La carrière politique de Marine Le Pen pourrait subir un sérieux revers ce mardi 6 juillet 2026, si la décision attendue dans le cadre du procès en appel de l’affaire des assistants parlementaires des eurodéputés du Front national confirme son inéligibilité pour l’élection présidentielle de 2027. Selon France 24, cette issue potentielle marquerait un tournant dans la trajectoire de la figure de l’extrême droite française, dont l’influence politique s’étend sur près de quatre décennies.
L’annonce de cette date butoir pour le jugement intervient dans un contexte où l’ancienne candidate à la présidence, déjà condamnée en première instance en mars 2024 à trois ans d’inéligibilité avec sursis et cinq ans d’inéligibilité ferme, attend désormais une réponse définitive de la justice. Un scénario qui, s’il se confirme, bouleverserait non seulement ses ambitions personnelles, mais aussi les équilibres politiques à l’aube d’un scrutin présidentiel crucial.
Ce qu'il faut retenir
- Le procès en appel de l’affaire des assistants parlementaires du Front national doit rendre son verdict le 6 juillet 2026.
- Marine Le Pen a déjà été condamnée en première instance à trois ans d’inéligibilité avec sursis et cinq ans d’inéligibilité ferme en mars 2024.
- Une confirmation de cette inéligibilité empêcherait sa candidature à l’élection présidentielle de 2027.
- Cette affaire remonte à des soupçons d’emplois fictifs présumés d’assistants parlementaires européens entre 2004 et 2016.

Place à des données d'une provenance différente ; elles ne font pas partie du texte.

(** A commit made in the export directory before it has a repository of
    its own goes to the repository around it, at /home/dev. *)
Lemma createCommit_outcome_witness :
  let w := Scenario.nested Scenario.tool [] in
  let options := mkCommitOptions "[commit]: x" "Dev" "dev@example.com" (Some 1767261600000%Z) in
  let w' := snd (createCommit (H := IsoRuntime.runtime)
                   (RepositoryManager.mk Scenario.export_dir) options w) in
  enclosing Scenario.export_dir w = Some "/home/dev"
  /\ default [] (history (git w') !! "/home/dev")
     = [recorded (H := IsoRuntime.runtime) options 1767261600000%Z]
  /\ forall d, d <> "/home/dev" -> history (git w') !! d = history (git w) !! d.
Proof.
  cbv zeta.
  destruct (createCommit_outcome (H := IsoRuntime.runtime)
              (RepositoryManager.mk Scenario.export_dir)
              (mkCommitOptions "[commit]: x" "Dev" "dev@example.com" (Some 1767261600000%Z))
              (Scenario.nested Scenario.tool []))
    as (_ & _ & _ & _ & _ & _ & _ & Hplain).
  destruct (Hplain eq_refl) as (Hfound & _).
  assert (Hroot : enclosing Scenario.export_dir (Scenario.nested Scenario.tool [])
                  = Some "/home/dev") by (vm_compute; reflexivity).
  destruct (Hfound "/home/dev" Hroot) as (Hadded & Hother); [vm_compute; reflexivity|].
  split; [exact Hroot|]. split; [|exact Hother].
  refine (eq_trans Hadded _). reflexivity.
Defined.

Example createCommit_in_own_repository :
  let w := initialized Scenario.export_dir (Scenario.nested Scenario.tool []) in
  let w' := snd (createCommit (H := IsoRuntime.runtime)
                   (RepositoryManager.mk Scenario.export_dir)
                   (mkCommitOptions "[commit]: x" "Dev" "dev@example.com"
                      (Some 1767261600000%Z)) w) in
  enclosing Scenario.export_dir w = Some Scenario.export_dir
  /\ commit_total "/home/dev" w' = 0 /\ commit_total Scenario.export_dir w' = 1.
Proof. vm_compute. repeat split. Qed.

(** X10. [getCommitCount] never throws and changes nothing (the tool is
    only asked). It returns 0 when git cannot run. When git runs and the
    path holds a repository, it returns the number of commits of that
    repository. When git runs and the path is a plain absolute path without
    a repository of its own, it returns the number of commits of the
    nearest enclosing repository, and 0 if there is none: a missing git, a
    directory outside every repository and an empty history all read as
    0, and a directory inside another repository reads as that
    repository. *)
Theorem getCommitCount_absorbs_failure (this : RepositoryManager.t) (w : World) :
  let dir := repositoryPath this in
  let w' := snd (getCommitCount this w) in
  exists n,
    fst (getCommitCount this w) = Ok n
    /\ (installed (git w) = false -> n = 0)
    /\ (installed (git w) = true -> present dir w -> n = commit_total dir w)
    /\ (plain dir = true -> installed (git w) = true ->
        (forall root, enclosing dir w = Some root -> n = commit_total root w)
        /\ (enclosing dir w = None -> n = 0))
    /\ history (git w') = history (git w) /\ config (git w') = config (git w)
    /\ files w' = files w /\ env w' = env w /\ console w' = console w
    /\ calls (git w') = (calls (git w) ++ [GitLog dir])%list.
Proof.
  cbv zeta. unfold enclosing. rewrite RepositoryFacts.getCommitCount_found. cbn [fst snd].
  eexists. split; [reflexivity|].
  split; [now intros ->|].
  split; [intros Hi Hp; now rewrite Hi, (RepositoryFacts.discover_present _ _ _ Hp)|].
  split; [|repeat split].
  intros _ Hi. rewrite Hi. split.
  - intros root Hr. now rewrite Hr.
  - intros Hr. now rewrite Hr.
Qed.

(** Asked in the export directory before it has a repository of its own,
    the count is that of the repository around it; without git it is 0. *)
Lemma getCommitCount_absorbs_failure_witness :
  fst (getCommitCount (RepositoryManager.mk Scenario.export_dir)
         (Scenario.nested Situation.busy [])) = Ok 2
  /\ fst (getCommitCount (RepositoryManager.mk "/home/dev")
            (Scenario.nested Situation.missing [])) = Ok 0.
Proof.
  split.
  - destruct (getCommitCount_absorbs_failure (RepositoryManager.mk Scenario.export_dir)
                (Scenario.nested Situation.busy [])) as (n & -> & _ & _ & Hplain & _).
    f_equal. apply (proj1 (Hplain eq_refl eq_refl) "/home/dev"). vm_compute. reflexivity.
  - destruct (getCommitCount_absorbs_failure (RepositoryManager.mk "/home/dev")
                (Scenario.nested Situation.missing [])) as (n & -> & Hzero & _).
    f_equal. apply Hzero. reflexivity.
Defined.

(** X12. When the repository is absent and git cannot run,
    [initializeRepository] lets the failure through to its caller, and
    leaves no half-made repository behind: the control directory is still
    absent, no file has appeared, the configuration has not been written,
    and the initialization is the only invocation that was attempted. *)
Theorem initializeRepository_failure_propagates (this : RepositoryManager.t) (w : World) :
  ~ present (repositoryPath this) w -> installed (git w) = false ->
  let w' := snd (initializeRepository this w) in
  (exists reason, fst (initializeRepository this w) = Throw reason)
  /\ ~ present (repositoryPath this) w'
  /\ files w' = files w /\ config (git w') = config (git w)
  /\ history (git w') = history (git w)
  /\ calls (git w') = (calls (git w) ++ [GitInit (repositoryPath this)])%list.
Proof.
  intros Hp Hi. cbv zeta.
  rewrite RepositoryFacts.initializeRepository_absent by assumption. rewrite Hi.
  cbn [fst snd]. repeat split; eauto.
Qed.

Lemma initializeRepository_failure_propagates_witness :
  let w := Scenario.nested Situation.missing [] in
  let w' := snd (initializeRepository (RepositoryManager.mk Scenario.export_dir) w) in
  ~ present Scenario.export_dir w' /\ config (git w') = config (git w).
Proof.
  cbv zeta.
  assert (Ha : ~ present Scenario.export_dir (Scenario.nested Situation.missing []))
    by (apply (bool_decide_eq_false_1 (present Scenario.export_dir _)); vm_compute;
        reflexivity).
  destruct (initializeRepository_failure_propagates
              (RepositoryManager.mk Scenario.export_dir)
              (Scenario.nested Situation.missing []) Ha eq_refl)
    as (_ & Hp & _ & Hc & _).
  split; [exact Hp | exact Hc].
Defined.

(** ** Anonymized fields *)
Module FieldFacts.
Import Js GitFormatter FieldSpec.

Lemma truthy_nonempty (v : string) : v <> "" -> truthy (Some v) = true.
Proof. destruct v; [congruence | reflexivity]. Qed.

Lemma truthy_anonymizeMessage (v : option string) : truthy (Some (anonymizeMessage v)) = true.
Proof. apply truthy_nonempty, ShapeFacts.anonymizeMessage_not_empty. Qed.

Lemma truthy_anonymizeRepository (v : option string) :
  truthy (Some (anonymizeRepository v)) = true.
Proof. destruct v as [[|c r]|]; reflexivity. Qed.

End FieldFacts.

Import FieldSpec.

(** X13. Anonymization acts on the commit message field by field: the
    message built with anonymization on is the message built with
    anonymization off from the contribution whose repository name and text
    have been replaced by their anonymized forms. The type, the target
    branch and the project id therefore appear in clear in both. *)
Theorem buildCommitMessage_anonymizes_fieldwise (c : Contribution) :
  buildCommitMessage c true = buildCommitMessage (anonymized c) false
  /\ type (anonymized c) = type c /\ target (anonymized c) = target c
  /\ projectId (anonymized c) = projectId c
  /\ (truthy (repository c) = true ->
      repository (anonymized c) = Some (anonymizeRepository (repository c)))
  /\ (truthy (text c) = true -> text (anonymized c) = Some (anonymizeMessage (text c))).
Proof.
  split; [|unfold anonymized; cbn; repeat split; intros ->; reflexivity].
  unfold buildCommitMessage, anonymized.
  cbn [type timestamp repository projectId target text url].
  destruct (truthy (repository c)) eqn:Er, (truthy (text c)) eqn:Et;
    rewrite ?FieldFacts.truthy_anonymizeRepository, ?FieldFacts.truthy_anonymizeMessage,
      ?Er, ?Et; reflexivity.
Qed.

Lemma buildCommitMessage_anonymizes_fieldwise_witness :
  repository (anonymized Scenario.a_pull_request) = Some "repo_65e817ee"
  /\ buildCommitMessage Scenario.a_pull_request true
     = buildCommitMessage (anonymized Scenario.a_pull_request) false.
Proof.
  split.
  - refine (eq_trans (proj1 (proj2 (proj2 (proj2 (proj2
      (buildCommitMessage_anonymizes_fieldwise Scenario.a_pull_request))))) eq_refl) _).
    vm_compute. reflexivity.
  - exact (proj1 (buildCommitMessage_anonymizes_fieldwise Scenario.a_pull_request)).
Defined.

(** ** The export loop, iteration by iteration *)
Module ExportFacts.
Import Js GitFormatter FormatSpec ExportSpec RepositoryFacts.

Section WithRuntime.
Context `{Runtime}.

Variables (this : RepositoryManager.t) (anonymize : bool) (name email : string) (total : nat).

#[local] Abbreviation dir := (repositoryPath this).

Lemma commit_loop_cons (c : Contribution) (rest : list Contribution) (n : nat) (w : World) :
  commit_loop this anonymize name email total (c :: rest) n w
  = match createCommit this
            (mkCommitOptions (buildCommitMessage c anonymize) name email
               (Date_parse (timestamp c))) w with
    | (Ok _, w1) =>
        commit_loop this anonymize name email total rest (S n)
          (if (S n mod 100 =? 0)%nat
           then with_console (fun out => push out (progress_line (S n) total)) w1
           else w1)
    | (Throw reason, w1) =>
        commit_loop this anonymize name email total rest n
          (with_console (fun out => push out (warning c reason)) w1)
    end.
Proof.
  cbn [commit_loop]. unfold bind at 1. unfold try_catch. unfold bind at 1.
  destruct (createCommit this _ w) as [[[]|reason] w1].
  - unfold bind at 1. destruct (S n mod 100 =? 0)%nat; reflexivity.
  - reflexivity.
Qed.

Une ascension politique marquée par des controverses judiciaires
L’histoire de Marine Le Pen en politique s’inscrit dans une dynamique de transformation du paysage politique français, mais aussi dans une série de procédures judiciaires qui ont jalonné son parcours. Nommée présidente du Front national en janvier 2011, elle a succédé à son père, Jean-Marie Le Pen, après des années de tensions au sein du parti. Son élection à la tête de l’extrême droite française s’accompagnait d’une volonté affichée de « dédiabolisation » du mouvement, bien que ses prises de position aient souvent alimenté les débats sur les limites entre liberté d’expression et discours extrémistes.
Cependant, son action politique n’a jamais été exempte de controverses judiciaires. Dès 2014, elle a été visée par une enquête préliminaire pour provocation à la discrimination, suite à des propos tenus sur les prières de rue. Ces affaires, bien que moins médiatisées que l’enquête sur les assistants parlementaires, ont contribué à forger l’image d’une dirigeante sous haute surveillance judiciaire.
Les assistants parlementaires européens : un dossier explosif
L’affaire des assistants parlementaires européens, au cœur de l’actuel procès en appel, remonte à des allégations d’emplois fictifs présumés au Parlement européen. Entre 2004 et 2016, plusieurs assistants auraient été rémunérés par le Parlement européen tout en travaillant en réalité pour le Front national, sans réaliser les missions initialement prévues. Une instruction judiciaire a été ouverte en France en 2015, avant d’être élargie à d’autres pays européens.
En première instance, Marine Le Pen a été reconnue coupable d’avoir détourné des fonds publics européens, une décision confirmée en appel en 2025. La justice a estimé que, en tant que présidente du Front national, elle avait une responsabilité directe dans la gestion de ces fonds. Cette condamnation a déjà eu des répercussions sur sa carrière, notamment en l’empêchant de se présenter à plusieurs élections entre 2024 et 2026. Le verdict du 6 juillet pourrait donc sceller définitivement son avenir politique.
Quant à Marine Le Pen elle-même, une inéligibilité confirmée ne signifierait pas nécessairement la fin de son engagement politique. Elle pourrait continuer à jouer un rôle dans l’ombre, ou envisager une reconversion médiatique ou associative. Reste à voir comment ses soutiens réagiront face à cette éventualité, et si le RN parviendra à maintenir son unité dans un contexte aussi tendu.
Quoi qu’il en soit, cette décision judiciaire, attendue pour ce mardi, s’annonce comme un moment charnière pour la droite radicale française, bien au-delà des simples enjeux personnels.
Si Marine Le Pen est déclarée inéligible, le Rassemblement National aura jusqu’à la fin de l’année 2026 pour désigner un nouveau candidat officiel. En cas de confirmation de sa condamnation, elle ne pourra pas se présenter à l’élection présidentielle de 2027, mais rien n’empêche le parti de la maintenir comme figure centrale de sa campagne.